## To do
Where a line in the listing below holds the word "transports", count that line; give the total alone.

## Information shown
Definition mandatory_violations (item : PathMeasurement) (sla : ApplicationSLA) : list string :=
  let above v limit := Qltb limit v in
  let below v limit := Qltb v limit in
  violation (max_rtt_ms sla) (rtt_ms item) "SLA_VIOLATION_RTT" above ++
  violation (max_jitter_ms sla) (jitter_ms item) "SLA_VIOLATION_JITTER" above ++
  violation (max_loss_pct sla) (loss_pct item) "SLA_VIOLATION_LOSS" above ++
  violation (min_estimated_available_bandwidth_mbps sla) (estimated_available_bandwidth_mbps item)
    "SLA_VIOLATION_BANDWIDTH" below.

Definition ratio (value reference : option Q) (fallback : Q) : Q :=
  match value with
  | None => 2
  | Some v =>
      let denominator := match reference with
                         | Some r => if Qltb 0 r then r else fallback
                         | None => fallback end in
      py_max 0 (v / denominator)
  end.

(** [sla.min_... or item.configured_capacity_mbps]: [0.0] is falsy. *)
Definition bandwidth_reference (item : PathMeasurement) (sla : ApplicationSLA) : Q :=
  match min_estimated_available_bandwidth_mbps sla with
  | Some m => if Qeqb m 0 then configured_capacity_mbps item else m
  | None => configured_capacity_mbps item
  end.

Definition path_score (item : PathMeasurement) (sla : ApplicationSLA) (w : ScoreWeights) : result Q :=
  _ ← weights_validate w;
  let bandwidth_ratio :=
    ratio (Some (bandwidth_reference item sla)) (estimated_available_bandwidth_mbps item) 1 in
  let weighted :=
    w_rtt w * ratio (rtt_ms item) (max_rtt_ms sla) 100
    + w_jitter w * ratio (jitter_ms item) (max_jitter_ms sla) 20
    + w_loss w * ratio (loss_pct item) (max_loss_pct sla) 1
    + w_available_bandwidth w * bandwidth_ratio
    + w_transport_cost w * py_max 0 (transport_cost item) in
  Ok (weighted / Qsum (weight_values w)).

(** The [immediate] rejections of [_evaluate_candidate]. *)
Definition immediate_rejections (p : PathSelector) (item : PathMeasurement)
    (allowed : list EgressMode) (transports : list string) (now : Q) : list string :=
  (if inb (pm_egress_mode item) allowed then [] else ["EGRESS_NOT_ALLOWED"]) ++
  (if inb (pm_transport item) transports then [] else ["TRANSPORT_NOT_CANDIDATE"]) ++
  (if administratively_enabled item then [] else ["ADMINISTRATIVELY_DISABLED"]) ++
  (if operationally_reachable item then [] else ["PATH_DOWN"]) ++
  (if is_stale item now (ps_stale_after p) then ["MEASUREMENT_STALE"] else []).

(** The hysteresis update of one stored [_sla_state] entry. *)
Definition sla_transition (t : SelectionTuning) (violations : list string) (st : SlaState) : SlaState :=
  match violations with
  | _ :: _ =>
      let bad' := (bad st + 1)%Z in
      {| degraded := degraded st || (bad_samples_before_degraded t <=? bad')%Z;
         bad := bad'; good := 0; previous_violations := violations |}
  | [] =>
      if degraded st then
        let good' := (good st + 1)%Z in
        if (good_samples_before_recovered t <=? good')%Z
        then {| degraded := false; bad := 0; good := 0; previous_violations := [] |}
        else {| degraded := true; bad := 0; good := good';
                previous_violations := previous_violations st |}
      else {| degraded := false; bad := 0;
              good := Z.min (good st + 1) (good_samples_before_recovered t);
              previous_violations := [] |}
  end.
Lemma initial_monitored su fa re ho st m :
  TunnelHealthMachine_init su fa re ho st = Ok m →
  thresholds_ok (suspect_failures m) (failed_failures m) (recovery_successes m)
    (hold_down_s m) (stale_after_s m) = true ∧
  failed_failures m = fa ∧ suspect_failures m = su ∧ recovery_successes m = re ∧ monitored m m [].
Proof.
  unfold TunnelHealthMachine_init, raise_if, mbind, result_bind.
  destruct (thresholds_ok su fa re ho st) eqn:E; simpl; [|done]. intros [= <-]. simpl.
  split_and!; try done. unfold thresholds_ok in E. btrue.
  split; simpl; try done; [by exists initial_health|split; [done|lia]|split; [done|lia]].
Qed.

(** ** Properties *)

(** acceptance of probes.  [observe] raises [StaleMeasurement] exactly for
    a duplicate or out-of-order sequence number or a too old sample, and then
    changes nothing; otherwise it returns the health it stores, whose last
    sequence is the sample's, so accepted sequence numbers strictly increase,
    and the hold-down deadline never moves back. *)
Theorem observe_accepts m s now :
  match observe s now m with
  | (Err e, m') => rejected m s now = true ∧ exn_cls e = StaleMeasurement ∧ m' = m
  | (Ok h, m') =>
      rejected m s now = false ∧ m' = set_health m h ∧ last_sequence h = probe_sequence s ∧
      (last_sequence (health m) < last_sequence h)%Z ∧
      hold_down_until (health m) <= hold_down_until h
  end.
Proof.
  destruct (rejected m s now) eqn:E.
  - by destruct (observe_rejected _ _ _ E) as [msg ->].
  - destruct (observe_accepted _ _ _ E) as (h & -> & Hl & Hcase). split_and!; try done.
    + rewrite Hl. unfold rejected in E. apply orb_false_iff in E as [E _]. lia.
    + destruct (usable s); destruct Hcase as (_ & _ & _ & ->); [lra|].
      apply py_max_spec.
Qed.

(** Trace specification of failure detection.  After any sequence of
    probes of a freshly built machine, it is FAILED exactly when at least
    [failed_failures] most recent accepted probes were all unusable, and SUSPECT
    exactly when the trailing run of unusable probes is at least
    [suspect_failures] but shorter than that. *)
Theorem failure_detection su fa re ho st m xs :
  TunnelHealthMachine_init su fa re ho st = Ok m →
  (state (health (monitor m xs)) = TunnelState.FAILED ↔
     ∃ h, outcomes m xs = h ++ replicate (Z.to_nat fa) false) ∧
  (state (health (monitor m xs)) = TunnelState.SUSPECT ↔
     (∃ h, outcomes m xs = h ++ replicate (Z.to_nat su) false) ∧
     ¬ ∃ h, outcomes m xs = h ++ replicate (Z.to_nat fa) false).
Proof.
  intros (Hthr & <- & <- & <- & H0)%initial_monitored.
  assert (Hsuf : ∀ n, (∃ h, outcomes m xs = h ++ replicate n false) ↔
                      (n <= lead false (reverse (outcomes m xs)))%nat).
  { intros n. rewrite <- lead_prefix. split.
    - intros [h ->]. rewrite reverse_app, reverse_replicate. by exists (reverse h).
    - intros [h E]. exists (reverse h). apply (f_equal reverse) in E.
      by rewrite reverse_involutive, reverse_app, reverse_replicate in E. }
  destruct (thresholds _ Hthr) as [Ht _].
  destruct (monitor_monitored m Hthr xs m [] H0) as [_ Hf _ HF HS]. rewrite app_nil_r in Hf.
  rewrite !Hsuf, HF, HS. split; lia.
Qed.

(** recovery guard.  Observed from FAILED or RECOVERING, the machine can
    report HEALTHY only from RECOVERING, for a usable probe, once
    [recovery_successes] consecutive usable probes (this one included) have been
    accepted and the hold-down deadline has passed. *)
Theorem recovery_guard m s now h m' :
  observe s now m = (Ok h, m') →
  state (health m) = TunnelState.FAILED ∨ state (health m) = TunnelState.RECOVERING →
  state h = TunnelState.HEALTHY →
  state (health m) = TunnelState.RECOVERING ∧ usable s = true ∧
  (recovery_successes m <= successes (health m) + 1)%Z ∧ hold_down_until (health m) <= now.
Proof.
  intros H Hst Hh. pose proof (observe_accepts m s now) as Ha. rewrite H in Ha.
  destruct Ha as (E & _). destruct (observe_accepted _ _ _ E) as (h' & H' & _ & Hcase).
  rewrite H in H'. injection H' as <- ->. destruct (usable s); destruct Hcase as (_ & _ & Hs & _);
    rewrite Hh in Hs; unfold usable_next, unusable_next in Hs.
  - destruct Hst as [Hst|Hst]; rewrite Hst in Hs; [done|]. split; [done|]. split; [done|].
    destruct (recovery_successes m <=? successes (health m) + 1)%Z eqn:E1; [|done].
    destruct (Qleb (hold_down_until (health m)) now) eqn:E2; [|done].
    split; [lia|by apply Qleb_true].
  - repeat case_match; try done. simpl in Hs. destruct Hst; congruence.
Qed.

(** ** Concrete traces *)

Module Examples.
Definition sample (seq : Z) (up : bool) : TunnelSample :=
  {| ts_site := "site1"; ts_hub := "hub1"; ts_transport := "mpls"; ts_interface := "wg-h1-mpls";
     wall_timestamp := 0; monotonic_timestamp := inject_Z seq; probe_sequence := seq;
     ts_source := "probe"; link_up := true; underlay_reachable := true; wireguard_up := true;
     overlay_reachable := up; handshake_age_s := None; ts_rtt_ms := Some 20; ts_jitter_ms := Some 1;
     ts_loss_pct := Some 0 |}.
Definition machine : TunnelHealthMachine :=
  {| suspect_failures := 2; failed_failures := 4; recovery_successes := 5; hold_down_s := 30;
     stale_after_s := 6; health := initial_health |}.
(** One probe per second. *)
Definition trace (ups : list bool) : list probe :=
  imap (λ i up, (sample (Z.of_nat i) up, inject_Z (Z.of_nat i))) ups.
Definition state_after (ups : list bool) : TunnelState.t := state (health (monitor machine (trace ups))).
End Examples.
Import Examples.

Lemma failure_detection_witness :
  state (health (monitor machine (trace [true; false; false; false; false]))) = TunnelState.FAILED.
Proof.
  apply (failure_detection 2 4 5 30 6 machine); [vm_compute; reflexivity|].
  exists [true]. vm_compute. reflexivity.
Defined.

Lemma recovery_guard_witness :
  let m := set_health machine {| state := TunnelState.RECOVERING; successes := 4; failures := 0;
             last_sequence := 8; last_reason := ""; hold_down_until := 38; last_success_monotonic := None |} in
  (recovery_successes m <= 5)%Z ∧ state (health (step m (sample 40 true, 40))) = TunnelState.HEALTHY.
Proof.
  split; [|vm_compute; reflexivity].
  refine (proj1 (proj2 (proj2 (recovery_guard
    (set_health machine {| state := TunnelState.RECOVERING; successes := 4; failures := 0;
       last_sequence := 8; last_reason := ""; hold_down_until := 38; last_success_monotonic := None |})
    (sample 40 true) 40 _ _ _ _ _)))); [vm_compute; reflexivity|right; vm_compute; reflexivity|vm_compute; reflexivity].
Defined.

(** The guard protects RECOVERING only: two bad probes while recovering lead to
    SUSPECT, from which a single usable probe is HEALTHY again, one second later
    and long before the hold-down deadline. *)
Lemma recovery_bypass :
  state_after [false; false; false; false; true] = TunnelState.RECOVERING ∧
  state_after [false; false; false; false; true; false; false] = TunnelState.SUSPECT ∧
  state_after [false; false; false; false; true; false; false; true] = TunnelState.HEALTHY ∧
  Qltb 7 (hold_down_until (health (monitor machine
    (trace [false; false; false; false; true; false; false; true])))) = true.
Proof. vm_compute. split_and!; reflexivity. Qed.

## Solution below
2